Treatment Options for Spondylolisthesis in India
Adolescent spondylolysis is managed with activity restriction, a thoracolumbosacral orthosis brace for three to six months, hamstring stretching, and core strengthening. Surgical repair of the pars defect (Buck screw, Scott wiring, or pedicle screw with hook) is offered when conservative care fails in a young athlete. Adult low-grade spondylolisthesis with leg pain is treated with physiotherapy, gabapentin or pregabalin, and a transforaminal epidural steroid injection. Surgical options include decompression with transforaminal lumbar interbody fusion or oblique lateral interbody fusion. High-grade spondylolisthesis (grade three or four) needs reduction and instrumented fusion. Spinopelvic fixation is added in selected cases. Centres at Medanta, Fortis Memorial Research Institute, Apollo, BLK-Max, Manipal, and Max run high-volume programmes.
Recovery, Success Rates, and Follow-Up
Bracing heals around fifty to seventy percent of acute spondylolysis cases in adolescents. Pars repair gives over eighty percent return to sport. Transforaminal lumbar interbody fusion gives over eighty-five percent leg pain relief at two years in well-selected adults. Hospital stay is five to seven days. Office work is resumed in six to eight weeks. Heavy lifting is restricted for six months. Pseudarthrosis is under five percent in modern series. Adjacent-segment disease at five to ten years is around ten to fifteen percent.
How to Choose the Right Spine Surgeon for Spondylolisthesis
For adolescent spondylolysis, choose a sports-medicine-aware spine surgeon who offers direct pars repair. For adult spondylolisthesis, ask the surgeon how many transforaminal or oblique lateral interbody fusions are done per year, whether spinopelvic balance is part of the planning, and what the published rate of revision surgery is at five years. A clear decision tree explaining decompression alone, decompression with fusion, or reduction with fusion is the right communication.
Support for International Patients
Cancer Rounds arranges the medical visa invitation letter, accommodation, airport pickup, and multilingual support in eleven plus languages. Patients travel from Nigeria, Bangladesh, Kenya, Iraq, Ethiopia, Oman, and the United Arab Emirates. The case manager handles the second opinion, pre-anaesthesia workup, the operation scheduling, prehabilitation physiotherapy, and a six-month teleconsult follow-up with the operating surgeon.
Frequently Asked Questions
Can my child go back to sport after spondylolysis?
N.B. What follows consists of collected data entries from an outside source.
(** * Hyperdimensional-computing prototype: bind, bundle, cosine similarity
      and the associative memory of [hdc_prototype.py].

    The arrays the module produces are one-dimensional NumPy arrays of dtype
    [int8] ([random_hypervector], [bundle] and [bind] all end in
    [.astype(np.int8)]); they are modelled as lists of integers whose
    arithmetic wraps as NumPy's does.  Python floats are IEEE binary64
    numbers, modelled by the primitive floats. *)

From Stdlib Require Import String.
From Stdlib Require Import ZArith List Bool Lia.
From Stdlib Require Import Permutation Sorted.
From Stdlib Require Import Floats Uint63.
Import ListNotations.

Local Open Scope Z_scope.

(** ** Failures *)

(** Every failure of the module is a Python [ValueError]; the constructors
    tell the raising sites apart: the explicit guard of [bundle], NumPy
    refusing operands whose shapes do not agree, NumPy refusing a negative
    size, and [np.random.seed] refusing a seed outside [0, 2^32 - 1]. *)
Inductive error : Type :=
| EmptyInput
| DimensionMismatch
| InvalidArgument
| InvalidSeed.

Inductive result (A : Type) : Type :=
| OK (a : A)
| Error (e : error).

Arguments OK {A} a.
Arguments Error {A} e.

Definition rbind {A B : Type} (r : result A) (k : A -> result B) : result B :=
  match r with
  | OK a => k a
  | Error e => Error e
  end.

Notation "x <- c ;; k" := (rbind c (fun x => k))
  (at level 61, c at next level, right associativity).

(** ** Fixed-width integers *)

Module Int.

(** Two's-complement reduction to [w] bits. *)
Definition wrap (w : Z) (z : Z) : Z :=
  (z + 2 ^ (w - 1)) mod 2 ^ w - 2 ^ (w - 1).

Definition wrap8 : Z -> Z := wrap 8.
Definition wrap64 : Z -> Z := wrap 64.

Definition mul8 (x y : Z) : Z := wrap8 (x * y).
Definition add64 (x y : Z) : Z := wrap64 (x + y).

End Int.

(** ** Floats *)

Module Float.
Yes, after three to six months of bracing, healing on bone scan, and a graduated return-to-sport protocol. Around seventy percent return to the previous level without surgery. Pars repair is offered when conservative care fails.
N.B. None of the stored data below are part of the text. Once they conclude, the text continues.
(** * Birdactyl Go SDK: the plugin's connection and dispatch engine

    A shallow embedding of the package [birdactyl] (types.go, plugin.go):
    the handler registry and its builder methods, the route matcher, the
    dispatch functions behind [handleMessage], the handshake and receive
    loop of [Start], and the config file; and of the UI builder (ui.go).

    Go strings are byte sequences; they are embedded as [string] (a list of
    8-bit characters), so [len], indexing and slicing are by byte, as in Go.
    Go maps with string keys are [gmap string _]. *)

From Stdlib Require Import ZArith Ascii String.
From stdpp Require Import base gmap strings list fin_maps.

Local Open Scope Z_scope.
Local Open Scope nat_scope.

(** ** Strings *)

Module Str.

(** The double quote character, code 34. *)
Definition dquote : string := String "034" "".

Definition rest_from (i : nat) (s : string) : string :=
  String.substring i (String.length s - i) s.

Definition upto (i : nat) (s : string) : string :=
  String.substring 0 i s.

Definition last_byte (s : string) : option ascii :=
  String.get (String.length s - 1) s.

End Str.

(** ** plugin.go: [matchPath] and [splitKey] *)

(** [matchPath] (plugin.go, lines 629-637).  [pattern[len(pattern)-1]] is
    [String.get], and [s[:n]] is [Str.upto n s]; Go evaluates the slices only
    when the length test before [&&] holds, and so does the value here. *)
Definition matchPath (pattern path : string) : bool :=
  if String.eqb pattern path then true
  else if (0 <? String.length pattern)
          && bool_decide (String.get (String.length pattern - 1) pattern = Some "*"%char)
  then (String.length pattern - 1 <=? String.length path)
       && String.eqb (Str.upto (String.length pattern - 1) path)
                     (Str.upto (String.length pattern - 1) pattern)
  else false.

(** The loop of [splitKey]: the index of the first colon.  Go ranges over the
    runes of [key]; the byte 0x3A never occurs inside a multi-byte UTF-8
    sequence and an invalid byte is visited on its own, so the rune loop
    stops at the first byte equal to [':'], at that byte's index. *)
Fixpoint colonIndex (key : string) : option nat :=
  match key with
  | "" => None
  | String c rest => if Ascii.eqb c ":" then Some 0 else S <$> colonIndex rest
  end.

(** [splitKey] (plugin.go, lines 620-627). *)
Definition splitKey (key : string) : string * string :=
  match colonIndex key with
  | Some i => (Str.upto i key, Str.rest_from (i + 1) key)
  | None => (key, "")
  end.

(** A string holds no colon. *)
Fixpoint colonFree (s : string) : bool :=
  match s with
  | "" => true
  | String c rest => negb (Ascii.eqb c ":") && colonFree rest
  end.

(** ** encoding/json, as far as this package's own literals need it

    [errorResponse] and [Error] marshal the literal
    [map[string]interface{}{"success": false, "error": msg}].  The encoder
    is Go's library; what is embedded here follows its documentation: a map
    is written as an object whose keys are sorted (as byte strings), with no
    white space, booleans as [true]/[false], and strings quoted with the
    encoder's default escapes.  Bytes from 0x80 on are copied (valid UTF-8
    other than U+2028 and U+2029); the replacement of invalid UTF-8 is not
    modelled. *)
Module json.

#[local] Unset Elimination Schemes.

Inductive Value :=
  | Null
  | Bool (b : bool)
  | Text (s : string)
  | Map (fields : list (string * Value)).

#[local] Set Elimination Schemes.

Definition backslash : string := String "092" "".

Definition hexDigit (n : nat) : string :=
  match String.get n "0123456789abcdef" with
  | Some c => String c ""
  | None => ""
  end.

Definition escapeByte (c : ascii) : string :=
  let n := nat_of_ascii c in
  if (n =? 34) || (n =? 92) then backslash +:+ String c ""
  else if n =? 8 then backslash +:+ "b"
  else if n =? 12 then backslash +:+ "f"
  else if n =? 10 then backslash +:+ "n"
  else if n =? 13 then backslash +:+ "r"
  else if n =? 9 then backslash +:+ "t"
  else if (n <? 32) || (n =? 38) || (n =? 60) || (n =? 62)
  then backslash +:+ "u00" +:+ hexDigit (n / 16) +:+ hexDigit (n mod 16)
  else String c "".

Fixpoint escape (s : string) : string :=
  match s with
  | "" => ""
  | String c rest => escapeByte c +:+ escape rest
  end.

Definition quote (s : string) : string := Str.dquote +:+ escape s +:+ Str.dquote.

(** Keys in increasing byte order (an insertion sort on the encoded fields). *)
Fixpoint insertField (f : string * string) (l : list (string * string))
  : list (string * string) :=
  match l with
  | [] => [f]
  | g :: l' => if String.leb f.1 g.1 then f :: g :: l' else g :: insertField f l'
  end.

Definition sortFields (l : list (string * string)) : list (string * string) :=
  foldr insertField [] l.

Fixpoint joinFields (l : list (string * string)) : string :=
  match l with
  | [] => ""
  | [f] => quote f.1 +:+ ":" +:+ f.2
  | f :: l' => quote f.1 +:+ ":" +:+ f.2 +:+ "," +:+ joinFields l'
  end.

Fixpoint Marshal (v : Value) : string :=
  match v with
  | Null => "null"
  | Bool true => "true"
  | Bool false => "false"
  | Text s => quote s
  | Map fields =>
      "{" +:+ joinFields
                (sortFields (map (λ kv, match kv with (k, x) => (k, Marshal x) end) fields))
          +:+ "}"
  end.

End json.

(** ** Ranging over a Go map

    The order in which [for k, v := range m] visits a map is not specified
    and may differ from one loop to the next.  [range seed m] is one such
    visit: the keys of [seed] first, in that order, then whatever [seed] left
    out.  Every [seed] gives a permutation of the entries and every
    permutation is given by some [seed], so a statement for all seeds is a
    statement for every order Go may choose. *)
Definition range {V : Type} (seed : list string) (m : gmap string V)
  : list (string * V) :=
  let ks := remove_dups seed in
  omap (λ k, (k,.) <$> m !! k) ks
  ++ filter (λ kv, kv.1 ∉ ks) (map_to_list m).

(** Go's conversion [int32(x)] of an [int]: the low 32 bits, signed. *)
Definition int32 (x : Z) : Z := ((x + 2 ^ 31) mod 2 ^ 32 - 2 ^ 31)%Z.

(** Go's [error] values, as far as [Start] tells them apart. *)
Inductive error :=
  | io_EOF
  | TransportError (msg : string).

(** What a call that can panic yields. *)
Inductive result (A : Type) :=
  | Done (a : A)
  | Panic.
Arguments Done {A} a.
Arguments Panic {A}.

(** ** The wire messages (package pb) *)

(** Modelled from the spec: the generated protobuf package [pb] is not among
    the sources.  The records of this part hold the fields that plugin.go
    reads and writes, under the names it uses; the spec (sections 3 and 6)
    lists the same payload kinds and registration fields. *)
Record pb_Event := {
  pb_Event_Type : string;
  pb_Event_Data : gmap string string;
  pb_Event_Sync : bool }.

Record pb_EventResponse := {
  pb_EventResponse_Allow : bool;
  pb_EventResponse_Message : string }.

Record pb_HTTPRequest := {
  pb_HTTPRequest_Method : string;
  pb_HTTPRequest_Path : string;
  pb_HTTPRequest_Headers : gmap string string;
  pb_HTTPRequest_Query : gmap string string;
  pb_HTTPRequest_Body : string;
  pb_HTTPRequest_UserId : string }.

Record pb_HTTPResponse := {
  pb_HTTPResponse_Status : Z;
  pb_HTTPResponse_Headers : gmap string string;
  pb_HTTPResponse_Body : string }.

Record pb_ScheduleRequest := { pb_ScheduleRequest_ScheduleId : string }.

Record pb_MixinRequest := {
  pb_MixinRequest_Target : string;
  pb_MixinRequest_RequestId : string;
  pb_MixinRequest_Input : string;
  pb_MixinRequest_ChainData : string }.

Record pb_Notification := {
  pb_Notification_Title : string;
  pb_Notification_Message : string;
  pb_Notification_Type : string }.

Record pb_MixinResponse := {
  pb_MixinResponse_Action : Z;
  pb_MixinResponse_Output : string;
  pb_MixinResponse_Error : string;
  pb_MixinResponse_ModifiedInput : string;
  pb_MixinResponse_Notifications : list pb_Notification }.

Record pb_AddonTypeRequest := {
  pb_AddonTypeRequest_TypeId : string;
  pb_AddonTypeRequest_ServerId : string;
  pb_AddonTypeRequest_NodeId : string;
  pb_AddonTypeRequest_DownloadUrl : string;
  pb_AddonTypeRequest_FileName : string;
  pb_AddonTypeRequest_InstallPath : string;
  pb_AddonTypeRequest_SourceInfo : gmap string string;
  pb_AddonTypeRequest_ServerVariables : gmap string string }.

Record pb_AddonInstallAction := {
  pb_AddonInstallAction_Type : Z;
  pb_AddonInstallAction_Url : string;
  pb_AddonInstallAction_Path : string;
  pb_AddonInstallAction_Content : string;
  pb_AddonInstallAction_Command : string;
  pb_AddonInstallAction_Headers : gmap string string;
  pb_AddonInstallAction_NodePayload : string;
  pb_AddonInstallAction_NodeEndpoint : string }.

Record pb_AddonTypeResponse := {
  pb_AddonTypeResponse_Success : bool;
  pb_AddonTypeResponse_Error : string;
  pb_AddonTypeResponse_Message : string;
  pb_AddonTypeResponse_Actions : list pb_AddonInstallAction }.

Record pb_RateLimitConfig := {
  pb_RateLimitConfig_Preset : string;
  pb_RateLimitConfig_RequestsPerMinute : Z;
  pb_RateLimitConfig_BurstLimit : Z }.

Record pb_RouteInfo := {
  pb_RouteInfo_Method : string;
  pb_RouteInfo_Path : string;
  pb_RouteInfo_RateLimit : option pb_RateLimitConfig }.

Record pb_ScheduleInfo := { pb_ScheduleInfo_Id : string; pb_ScheduleInfo_Cron : string }.
Record pb_MixinInfo := { pb_MixinInfo_Target : string; pb_MixinInfo_Priority : Z }.
Record pb_AddonTypeInfo := { pb_AddonTypeInfo_TypeId : string }.
Record pb_LogRequest := { pb_LogRequest_Level : string; pb_LogRequest_Message : string }.

(** ** What the engine takes from its surroundings

    - [W]: the program state outside the plugin that handler closures read
      and write.  The registry itself is built before [Start] and only read
      during dispatch.
    - [Doc]: Go values of type [map[string]interface{}] (decoded JSON
      documents, and the documents a mixin handler returns), with the
      library's codec on them: [json_Unmarshal b] is what
      [json.Unmarshal(b, &m)] leaves in a nil map [m] ([None]: the map stays
      nil, on an error or on [null]), and [json_MarshalDoc d] the bytes of
      [json.Marshal(d)] (none on an error, which the callers ignore).
    - [pb_PluginUIInfo]: what [UIBuilder.build] returns (ui.go), which the
      engine only forwards; [newUIBuilder] is the descriptor of a fresh
      builder.
    - [filepath_Join]: [filepath.Join] on two elements.
    - [pb_MixinResponse_NEXT]: the wire value of [pb.MixinResponse_NEXT]. *)
Class Host := {
  W : Type;
  Doc : Type;
  json_Unmarshal : string → option Doc;
  json_MarshalDoc : Doc → string;
  pb_PluginUIInfo : Type;
  newUIBuilder : pb_PluginUIInfo;
  filepath_Join : string → string → string;
  pb_MixinResponse_NEXT : Z }.

Section Engine.
Context `{Host}.

Record pb_PluginInfo := {
  pb_PluginInfo_Id : string;
  pb_PluginInfo_Name : string;
  pb_PluginInfo_Version : string;
  pb_PluginInfo_Events : list string;
  pb_PluginInfo_Routes : list pb_RouteInfo;
  pb_PluginInfo_Schedules : list pb_ScheduleInfo;
  pb_PluginInfo_Mixins : list pb_MixinInfo;
  pb_PluginInfo_AddonTypes : list pb_AddonTypeInfo;
  pb_PluginInfo_Ui : pb_PluginUIInfo }.

(** Modelled from the spec: the payloads of [pb.PluginMessage] (declared in
    the protobuf package), namely those that plugin.go builds. *)
Inductive pb_PluginPayload :=
  | PluginMessage_Register (info : pb_PluginInfo)
  | PluginMessage_EventResponse (r : pb_EventResponse)
  | PluginMessage_HttpResponse (r : pb_HTTPResponse)
  | PluginMessage_ScheduleResponse
  | PluginMessage_MixinResponse (r : pb_MixinResponse)
  | PluginMessage_AddonTypeResponse (r : pb_AddonTypeResponse).

Record pb_PluginMessage := {
  pb_PluginMessage_RequestId : string;
  pb_PluginMessage_Payload : pb_PluginPayload }.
Will my slip progress without surgery?
Most low-grade adult spondylolisthesis stays stable. Progression is more common in high-grade slips, in adolescents during growth spurts, and in degenerative cases with severe disc loss.
Is fusion always needed?
No. Decompression alone is sometimes enough for grade one degenerative slip with stable extension X-rays. Fusion is added for unstable slip, grade two or higher, and progressive deformity.
What is the difference between transforaminal lumbar interbody fusion and oblique lateral interbody fusion?
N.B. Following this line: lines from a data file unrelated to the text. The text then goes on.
Lemma pack_glyph_columns (glyph : Glyph) (bs : bytes) :
  pack_glyph glyph = Ok bs ->
  exists upper lower,
    bs = upper ++ lower /\
    Forall2 (fun c b => pack_column glyph 0 c = Ok b) (seqZ 0 dst_w) upper /\
    Forall2 (fun c b => pack_column glyph 1 c = Ok b) (seqZ 0 dst_w) lower.
Proof.
  unfold pack_glyph. change (seqZ 0 2) with [0; 1]. cbn [for_each].
  intros (bs1 & Hupper & Hrest)%bind_Ok. apply bind_Ok in Hrest as (bs2 & Hlower & [= <-]).
  apply pack_columns in Hupper as (upper & -> & Hupper).
  apply pack_columns in Hlower as (lower & -> & Hlower).
  by exists upper, lower.
Qed.

Lemma pack_glyph_byte (glyph : Glyph) (bs : bytes) (block c : Z) :
  pack_glyph glyph = Ok bs -> 0 <= block < 2 -> 0 <= c < dst_w ->
  length bs = 24%nat /\
  exists b, bs !! Z.to_nat (12 * block + c) = Some b /\
            pack_column glyph block c = Ok b.
Proof.
  intros (upper & lower & -> & Hupper & Hlower)%pack_glyph_columns Hblock Hc.
  pose proof (Forall2_length _ _ _ Hupper) as Hlu.
  pose proof (Forall2_length _ _ _ Hlower) as Hll.
  rewrite length_seqZ in Hlu, Hll. unfold dst_w in *. simpl in Hlu, Hll.
  split; [rewrite length_app; lia|].
  assert (Hcs : seqZ 0 12 !! Z.to_nat c = Some c).
  { rewrite lookup_seqZ. split; lia. }
  destruct (decide (block = 0)) as [->|Hb1].
  - destruct (Forall2_lookup_l _ _ _ _ _ Hupper Hcs) as (b & Hb & Hcol).
    exists b. split; [|done]. rewrite lookup_app_l by lia.
    by replace (Z.to_nat (12 * 0 + c)) with (Z.to_nat c) by lia.
  - assert (block = 1) as -> by lia.
    destruct (Forall2_lookup_l _ _ _ _ _ Hlower Hcs) as (b & Hb & Hcol).
    exists b. split; [|done]. rewrite lookup_app_r by lia.
    by replace (Z.to_nat (12 * 1 + c) - length upper)%nat with (Z.to_nat c) by lia.
Qed.

(** X11. The layout of a packed glyph. When [get_cjk_glyph] returns, it
    returns 24 bytes, one for each column of the upper and of the lower
    half of the 12x16 cell; each byte is in the range of a byte, and bit
    [y mod 8] of the byte [12 * (y / 8) + c] is set exactly when the pixel
    in column [c] and row [y] of the cell is lit in the glyph. *)
Theorem get_cjk_glyph_layout (cjk_font : gmap N Glyph) (sym : char) (bs : bytes) :
  get_cjk_glyph cjk_font sym = Ok bs ->
  exists glyph, cjk_font !! sym = Some glyph /\
    length bs = 24%nat /\
    Forall (fun b => 0 <= b < 256) bs /\
    forall c y, 0 <= c < 12 -> 0 <= y < 16 ->
      exists b, bs !! Z.to_nat (12 * (y `div` 8) + c) = Some b /\
                (Z.testbit b (y `mod` 8) = true <-> glyph_pixel glyph c y).
Proof.
  unfold get_cjk_glyph, dict_get.
  destruct (cjk_font !! sym) as [glyph|]; cbn [bind]; [|done].
  intros Hpack. exists glyph. split; [done|].
  destruct (pack_glyph_byte glyph bs 0 0 Hpack) as [Hlen _]; [lia|unfold dst_w; lia|].
  split_and!; [done| |].
  - apply Forall_forall. intros b [i Hi]%list_elem_of_lookup.
    apply lookup_lt_Some in Hi as Hlt. rewrite Hlen in Hlt.
    destruct (pack_glyph_byte glyph bs (Z.of_nat i `div` 12) (Z.of_nat i `mod` 12) Hpack)
      as (_ & b' & Hb' & Hcol).
    + split; [apply Z.div_pos; lia|apply Z.div_lt_upper_bound; lia].
    + unfold dst_w. apply Z.mod_pos_bound. lia.
    + rewrite <- Z.div_mod, Nat2Z.id in Hb' by lia.
      assert (b' = b) as -> by congruence. by apply pack_column_bits in Hcol as [? _].
  - intros c y Hc Hy.
    destruct (pack_glyph_byte glyph bs (y `div` 8) c Hpack) as (_ & b & Hb & Hcol).
    + split; [apply Z.div_pos; lia|apply Z.div_lt_upper_bound; lia].
    + unfold dst_w. lia.
    + exists b. split; [done|]. apply pack_column_bits in Hcol as [_ Hbits].
      rewrite (Hbits (y `mod` 8)) by (apply Z.mod_pos_bound; lia).
      replace (y `mod` 8 + 8 * (y `div` 8)) with y; [done|].
      pose proof (Z.div_mod y 8 ltac:(lia)). lia.
Qed.

Lemma get_cjk_glyph_layout_witness :
  exists glyph, sample_cjk_font !! 0x4E00%N = Some glyph /\
    length (replicate 12 0 ++ replicate 10 2 ++ [0; 0]) = 24%nat /\
    Forall (fun b => 0 <= b < 256) (replicate 12 0 ++ replicate 10 2 ++ [0; 0]) /\
    forall c y, 0 <= c < 12 -> 0 <= y < 16 ->
      exists b, (replicate 12 0 ++ replicate 10 2 ++ [0; 0])
                  !! Z.to_nat (12 * (y `div` 8) + c) = Some b /\
                (Z.testbit b (y `mod` 8) = true <-> glyph_pixel glyph c y).
Proof.
  apply (get_cjk_glyph_layout sample_cjk_font 0x4E00%N).
  vm_compute. reflexivity.
Defined.

(** X12. [get_cjk_glyph] returns the packed glyph of every symbol of the
    font whose bitmap has a row for each line of its bounding box; for a
    symbol that the font does not have it raises [KeyError]. *)
Theorem get_cjk_glyph_returns (cjk_font : gmap N Glyph) (sym : char) :
  (forall glyph, cjk_font !! sym = Some glyph ->
     bbH glyph <= Z.of_nat (length (data glyph)) ->
     is_Ok (get_cjk_glyph cjk_font sym)) /\
  (cjk_font !! sym = None -> get_cjk_glyph cjk_font sym = Raise (KeyError "key")).
Proof.
  unfold get_cjk_glyph, dict_get. split.
  - intros glyph -> Hrows. cbn [bind].
    unfold pack_glyph. change (seqZ 0 2) with [0; 1]. cbn [for_each].
    destruct (pack_columns_total glyph 0 (seqZ 0 dst_w) [] Hrows) as [bs1 ->]. cbn [bind].
    destruct (pack_columns_total glyph 1 (seqZ 0 dst_w) bs1 Hrows) as [bs2 ->]. cbn [bind].
    by eexists.
  - by intros ->.
Qed.

Lemma get_cjk_glyph_returns_witness :
  is_Ok (get_cjk_glyph sample_cjk_font 0x4E00%N) /\
  get_cjk_glyph sample_cjk_font 0x4E01%N = Raise (KeyError "key").
Proof.
  split.
  - eapply (get_cjk_glyph_returns sample_cjk_font 0x4E00%N); [reflexivity|].
    vm_compute. discriminate.
  - apply (get_cjk_glyph_returns sample_cjk_font 0x4E01%N). reflexivity.
Defined.

(** ** The suffix merging scan: when it raises *)

Lemma bytes_le_total (a b : bytes) : bytes_le a b = false -> bytes_le b a = true.
Proof.
  revert b. induction a as [|x a IH]; intros [|y b]; simpl; try done.
  destruct (Z.ltb_spec x y); [done|]. destruct (Z.ltb_spec y x); [done|]. apply IH.
Qed.

Lemma bytes_le_trans (a b c : bytes) :
  bytes_le a b = true -> bytes_le b c = true -> bytes_le a c = true.
Proof.
  revert b c. induction a as [|x a IH]; intros [|y b] [|z c]; simpl; try done.
  destruct (Z.ltb_spec x y), (Z.ltb_spec y z), (Z.ltb_spec x z),
    (Z.ltb_spec y x), (Z.ltb_spec z y), (Z.ltb_spec z x); try done; try lia.
  apply IH.
Qed.

(** Between two keys of which the first is the beginning of the second,
    every key begins with the first. *)
Lemma startswith_between (x y z : bytes) :
  bytes_le x y = true -> bytes_le y z = true ->
  startswith z x = true -> startswith y x = true.
Proof.
  revert y z. induction x as [|a x IH]; intros [|b y] [|c z]; simpl; try done.
  destruct (Z.eqb_spec c a) as [->|]; [|rewrite andb_false_l; by intros _ _ ?].
  rewrite andb_true_l.
  destruct (Z.ltb_spec a b); [destruct (Z.ltb_spec b a); [lia|done]|].
  destruct (Z.ltb_spec b a); [done|].
  assert (b = a) as -> by lia. rewrite Z.eqb_refl, andb_true_l. apply IH.
Qed.

Lemma insert_by_key_sorted {A : Type} (key : A -> bytes) (x : A) (l : list A) :
  sorted_by_key key l -> sorted_by_key key (insert_by_key key x l).
Proof.
  induction l as [|y l IH]; simpl.
  { intros _. split; [constructor|done]. }
  intros [Hy Hl]. destruct (bytes_le (key x) (key y)) eqn:Hxy; simpl.
  - split_and!; [|done|done]. constructor; [done|].
    eapply Forall_impl; [exact Hy|]. intros z Hz. by eapply bytes_le_trans.
  - split; [|by apply IH].
    rewrite (insert_by_key_Permutation key x l). constructor; [|done].
    by apply bytes_le_total.
Qed.

Lemma sorted_sorted_by_key {A : Type} (key : A -> bytes) (l : list A) :
  sorted_by_key key (sorted key l).
Proof.
  unfold sorted. induction l as [|x l IH]; simpl; [done|]. by apply insert_by_key_sorted.
Qed.

Lemma sorted_by_key_lookup {A : Type} (key : A -> bytes) (l : list A)
    (i j : nat) (a b : A) :
  sorted_by_key key l -> (i < j)%nat -> l !! i = Some a -> l !! j = Some b ->
  bytes_le (key a) (key b) = true.
Proof.
  revert i j. induction l as [|x l IH]; intros i j; simpl; [done|].
  intros [Hx Hl] Hij Hi Hj. destruct j as [|j]; [lia|]. simpl in Hj.
  destruct i as [|i]; simpl in Hi.
  - injection Hi as <-. rewrite Forall_forall in Hx. apply Hx.
    by eapply list_elem_of_lookup_2.
  - apply (IH i j); [done|lia|done|done].
Qed.

Lemma backward_sorted_table_sorted (symbol_conversion_table : gmap N bytes)
    (str_table : list str) (table : list entry) :
  backward_sorted_table symbol_conversion_table str_table = Ok table ->
  sorted_by_key (fun e : entry => e.2) table.
Proof.
  unfold backward_sorted_table. intros (items & _ & [= <-])%bind_Ok.
  apply sorted_sorted_by_key.
Qed.

Lemma extend_run_error (converted : bytes) (following : list entry) (j : nat) (e : exn) :
  extend_run converted following j = Raise e -> e = IndexError.
Proof.
  revert j. induction following as [|next following IH]; intros j; simpl.
  - by intros [= <-].
  - destruct (startswith next.2 converted); [apply IH|done].
Qed.

Lemma remap_entries_error (table : list entry) (l : list (nat * entry))
    (r0 : list (option RemappedTranslationItem)) (e : exn) :
  for_each (remap_entry table) l r0 = Raise e -> e = IndexError.
Proof.
  revert r0. induction l as [|[i [[index source_str] converted]] l IH]; intros r0;
    cbn [for_each]; [done|].
  destruct (remap_entry table (i, (index, source_str, converted)) r0) as [r1|e1] eqn:Hstep;
    cbn [bind]; [apply IH|].
  intros [= <-]. unfold remap_entry in Hstep.
  destruct (extend_run converted (drop (S i) table) i) as [j|e2] eqn:Hrun; cbn [bind] in Hstep.
  - destruct (decide (j ≠ i)); [|done]. unfold list_get in Hstep.
    destruct (table !! j) as [target|]; cbn [bind] in Hstep; [|congruence].
    unfold list_set in Hstep. destruct (decide (index < length r0)%nat); congruence.
  - apply extend_run_error in Hrun. congruence.
Qed.

(** A scan that completes has found, for every item but the last, a later
    item that does not continue it; in the sorted table the last item is
    then such an item. *)
Lemma suffix_merge_last (table : list entry) (n : nat)
    (i : nat) (e stop : entry) :
  sorted_by_key (fun e : entry => e.2) table ->
  NoDup ((fun e : entry => e.1.1) <$> table) ->
  is_Ok (suffix_merge table n) ->
  table !! i = Some e -> (S i < length table)%nat -> last table = Some stop ->
  startswith stop.2 e.2 = false.
Proof.
  intros Hsorted Hnd [r Hr] Hi Hlt Hlast.
  unfold suffix_merge, enumerate in Hr.
  apply remap_entries_Ok in Hr as (_ & _ & Hpos).
  2: { rewrite <- (take_drop (length table - 1) table), fmap_app in Hnd.
       by apply NoDup_app in Hnd as [? _]. }
  destruct (Hpos i e) as (j & Hrun & _).
  { apply lookup_take_Some. split; [done|lia]. }
  simpl in Hrun. apply extend_run_Ok in Hrun as (m & next & _ & Hnext & Hstop & _).
  rewrite lookup_drop in Hnext.
  rewrite last_lookup in Hlast.
  destruct (startswith stop.2 e.2) eqn:Hpre; [|done].
  rewrite <- Hstop. symmetry.
  apply (startswith_between e.2 next.2 stop.2); [| |done].
  - apply (sorted_by_key_lookup _ table i (S i + m)); [done|lia|done|done].
  - destruct (decide (S i + m = pred (length table))%nat) as [Heq|Hne].
    + rewrite Heq, Hlast in Hnext. injection Hnext as <-. congruence.
    + apply lookup_lt_Some in Hnext as Hlt'.
      apply (sorted_by_key_lookup _ table (S i + m) (pred (length table))); [done|lia|done..].
Qed.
Transforaminal lumbar interbody fusion is done from a posterior approach. Oblique lateral interbody fusion is done from the side, allows a larger cage with better restoration of disc height, and avoids posterior muscle dissection.
How long is the hospital stay?
Five to seven days for transforaminal or oblique lateral interbody fusion. International patients usually stay in the city for two to three weeks.
Will I be able to play sport after fusion?
Recreational sport at six months. Competitive contact sport is generally discouraged after lumbar fusion but golf, swimming, and cycling are well tolerated.